I’ve finished my second Canada Reads book, Michael Winter’s Minister Without Portfolio. This was one of those slice-of-life type of books, we start by following Henry Hayward as he drifts through life after a terrible breakup. A tragedy, for which Henry feels responsible, forces him to return home and he slowly begins to find his roots. The heart of this book was really the community, it’s set in one of those small towns where everyone knows everything about everyone else and they all look out for each other. There are so many mishaps along the way yet it always seems to work out okay in the end and the characters don’t dwell on these things; the overall tone, at least to me, was ‘Stuff happens; we move on.’

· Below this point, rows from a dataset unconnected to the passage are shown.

Definition open_goal_phases : list string := ["Planning"; "Active"; "Evaluating"].

Definition goals_table : TableSchema := {|
  ts_name := "goals";
  ts_columns := [required_column "id" TText; required_column "phase" TText; required_column "current_revision" TInteger;
                 required_column "revision" TInteger; nullable_column "terminal_target" TText;
                 required_column "created_at" TInteger];
  ts_checks := [one_of "phase" ["Planning"; "Active"; "Evaluating"; "Finalizing"; "Succeeded";
                                "Failed"; "Cancelled"];
                at_least "current_revision" 1; at_least "revision" 1;
                terminal_coherence open_goal_phases terminal_goal_phases];
  ts_keys := [primary_key ["id"]];
  ts_foreign := [] |}.

Definition goal_revisions_table : TableSchema := {|
  ts_name := "goal_revisions";
  ts_columns := [required_column "goal_id" TText; required_column "revision" TInteger;
                 required_column "content_digest" TBlob; required_column "canonical_json" TText;
                 required_column "created_at" TInteger];
  ts_checks := [at_least "revision" 1; digest_column "content_digest"];
  ts_keys := [primary_key ["goal_id"; "revision"]];
  ts_foreign := [references ["goal_id"] "goals" ["id"]] |}.

Definition task_graphs_table : TableSchema := {|
  ts_name := "task_graphs";
  ts_columns := [required_column "id" TText; required_column "revision" TInteger];
  ts_checks := [at_least "revision" 0];
  ts_keys := [primary_key ["id"]];
  ts_foreign := [references ["id"] "goals" ["id"]] |}.

Definition task_specs_table : TableSchema := {|
  ts_name := "task_specs";
  ts_columns := [required_column "digest" TBlob; required_column "goal_id" TText; required_column "goal_revision" TInteger;
                 required_column "canonical_json" TText; required_column "acceptance_digest" TBlob;
                 required_column "evaluator_registry_digest" TBlob;
                 required_column "configuration_activation_sequence" TInteger];
  ts_checks := [digest_column "digest"; digest_column "acceptance_digest";
                digest_column "evaluator_registry_digest"];
  ts_keys := [primary_key ["digest"]];
  ts_foreign := [references ["goal_id"] "goals" ["id"];
                 references ["goal_id"; "goal_revision"] "goal_revisions" ["goal_id"; "revision"]] |}.

Definition terminal_task_phases : list string := ["Succeeded"; "Failed"; "Cancelled"; "Superseded"].

Definition tasks_table : TableSchema := {|
  ts_name := "tasks";
  ts_columns := [required_column "id" TText; required_column "goal_id" TText;
                 required_column "created_graph_revision" TInteger; required_column "phase" TText;
                 required_column "revision" TInteger; nullable_column "terminal_target" TText;
                 nullable_column "terminal_reason_json" TText; nullable_column "active_run_id" TText;
                 required_column "spec_digest" TBlob];
  ts_checks := [one_of "phase" ["Pending"; "Ready"; "Active"; "Waiting"; "Evaluating"; "Finalizing";
                                "Succeeded"; "Failed"; "Cancelled"; "Superseded"];
                at_least "revision" 1;
                terminal_coherence ["Pending"; "Ready"; "Active"; "Waiting"; "Evaluating"]
                  terminal_task_phases;
                fun r => or3 (not3 (in3 (column r "phase") ["Ready"; "Waiting"]))
                             (is_null3 (column r "active_run_id"));
                fun r => or3 (not3 (eq3 (column r "phase") (SText "Active")))
                             (not3 (is_null3 (column r "active_run_id")))];
  ts_keys := [primary_key ["id"]];
  ts_foreign := [references ["goal_id"] "goals" ["id"];
                 references ["spec_digest"] "task_specs" ["digest"]] |}.

Definition task_graph_edges_table : TableSchema := {|
  ts_name := "task_graph_edges";
  ts_columns := [required_column "goal_id" TText; required_column "upstream_task_id" TText;
                 required_column "downstream_task_id" TText; required_column "kind" TText;
                 required_column "created_graph_revision" TInteger; nullable_column "removed_graph_revision" TInteger];
  ts_checks := [fun r => eq3 (column r "kind") (SText "requires_success");
                fun r => not3 (eq3 (column r "upstream_task_id") (column r "downstream_task_id"));
                fun r => or3 (is_null3 (column r "removed_graph_revision"))
                             (match column r "removed_graph_revision",
                                    column r "created_graph_revision" with
                              | SInteger removed, SInteger created => Some (created <? removed)%Z
                              | _, _ => None
                              end)];
  ts_keys := [];
  ts_foreign := [references ["goal_id"] "task_graphs" ["id"];
                 references ["upstream_task_id"] "tasks" ["id"];
                 references ["downstream_task_id"] "tasks" ["id"]] |}.

Definition planning_operations_table : TableSchema := {|
  ts_name := "planning_operations";
  ts_columns := [required_column "id" TText; required_column "goal_id" TText; required_column "goal_revision" TInteger;
                 required_column "expected_graph_revision" TInteger; required_column "trigger_kind" TText;
                 required_column "planning_input_digest" TBlob; required_column "planner_implementation" TText;
                 required_column "planner_version" TText;
                 required_column "configuration_activation_sequence" TInteger; required_column "state" TText;
                 required_column "revision" TInteger; required_column "created_at" TInteger];
  ts_checks := [at_least "expected_graph_revision" 0; one_of "trigger_kind" ["initial"];
                digest_column "planning_input_digest"; one_of "state" ["Planned"; "Materialized"];
                at_least "revision" 1];
  ts_keys := [primary_key ["id"]];
  ts_foreign := [references ["goal_id"] "goals" ["id"];
                 references ["goal_id"; "goal_revision"] "goal_revisions" ["goal_id"; "revision"]] |}.

Definition planning_records_table : TableSchema := {|
  ts_name := "planning_records";
  ts_columns := [required_column "planning_operation_id" TText; required_column "proposal_digest" TBlob;
                 required_column "canonical_proposal" TText; required_column "normalization_provenance" TText;
                 required_column "created_at" TInteger];
  ts_checks := [digest_column "proposal_digest"];
  ts_keys := [primary_key ["planning_operation_id"]];
  ts_foreign := [references ["planning_operation_id"] "planning_operations" ["id"]] |}.

(** ** Migration 8: Workspaces *)

(** [length(c) > 0]. *)
Definition non_empty_column (c : string) (r : Row) : option bool :=
  Nat.leb 1 <$> sql_length (column r c).

Definition length_between (c : string) (lo hi : nat) (r : Row) : option bool :=
  length3 lo hi (column r c).

(** [c != v OR d = w]. *)
Definition text_implies (c v d w : string) (r : Row) : option bool :=
  or3 (not3 (eq3 (column r c) (SText v))) (eq3 (column r d) (SText w)).

(** [p = q] of two conditions. *)
Definition iff3 (p q : option bool) : option bool :=
  match p, q with
  | Some a, Some b => Some (Bool.eqb a b)
  | _, _ => None
  end.

Definition object_id_length (c : string) (r : Row) : option bool :=
  (fun n => Nat.eqb n 40 || Nat.eqb n 64) <$> sql_length (column r c).

Definition workspaces_table : TableSchema := {|
  ts_name := "workspaces";
  ts_columns := [required_column "id" TText; required_column "task_id" TText;
                 required_column "repository" TText; required_column "source_path" TText;
                 required_column "requested_base" TText; required_column "resolved_base" TText;
                 required_column "phase" TText; required_column "materialization" TText;
                 required_column "revision" TInteger; required_column "created_at" TInteger];
  ts_checks := [length_between "repository" 1 512; non_empty_column "source_path";
                length_between "requested_base" 1 255; object_id_length "resolved_base";
                one_of "phase" ["Requested"; "Materializing"; "Ready"; "Frozen"; "Releasing";
                                "Released"; "Error"];
                one_of "materialization" ["Present"; "Absent"; "Unknown"]; at_least "revision" 1;
                text_implies "phase" "Ready" "materialization" "Present";
                text_implies "phase" "Requested" "materialization" "Absent";
                text_implies "phase" "Released" "materialization" "Absent"];
  ts_keys := [primary_key ["id"];
              unique_where ["task_id"] (fun r => negb (col_is "phase" (SText "Released") r))];
  ts_foreign := [references ["task_id"] "tasks" ["id"]] |}.

(** ** Migration 9: scheduling and Run intent *)

Definition scheduler_state_table : TableSchema := {|
  ts_name := "scheduler_state";
  ts_columns := [required_column "id" TText; required_column "dispatch_mode" TText;
                 required_column "next_service_sequence" TInteger; required_column "revision" TInteger;
                 required_column "updated_at" TInteger];
  ts_checks := [fun r => eq3 (column r "id") (SText "singleton");
                one_of "dispatch_mode" ["RUNNING"; "PAUSED"]; at_least "next_service_sequence" 1;
                at_least "revision" 1];
  ts_keys := [primary_key ["id"]];
  ts_foreign := [] |}.

Definition goal_scheduling_state_table : TableSchema := {|
  ts_name := "goal_scheduling_state";
  ts_columns := [required_column "goal_id" TText; nullable_column "last_served_sequence" TInteger;
                 required_column "revision" TInteger; required_column "created_at" TInteger;
                 required_column "updated_at" TInteger];
  ts_checks := [fun r => or3 (is_null3 (column r "last_served_sequence"))
                             (ge3 (column r "last_served_sequence") 1);
                at_least "revision" 1];
  ts_keys := [primary_key ["goal_id"]];
  ts_foreign := [references ["goal_id"] "goals" ["id"]] |}.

I had trouble getting into this one. Winter’s style of writing is very different from anything I’ve read before. It’s very spare and he doesn’t use a lot of punctuation – he doesn’t even set apart the dialogue in any way. The whole thing is very stream of consciousness. Every time I picked it up it would take me a good fifteen minutes of reading before I got into the rhythm of Winter’s language. It was okay once I got into it but I’m not sure I’ll be on the lookout for more of Winter’s books.
I have holds on the other three Canada Reads books at my library but it seems like lots of other people have set similar challenges for themselves so I doubt I’ll be able to read all of them before the end of March as I had originally planned.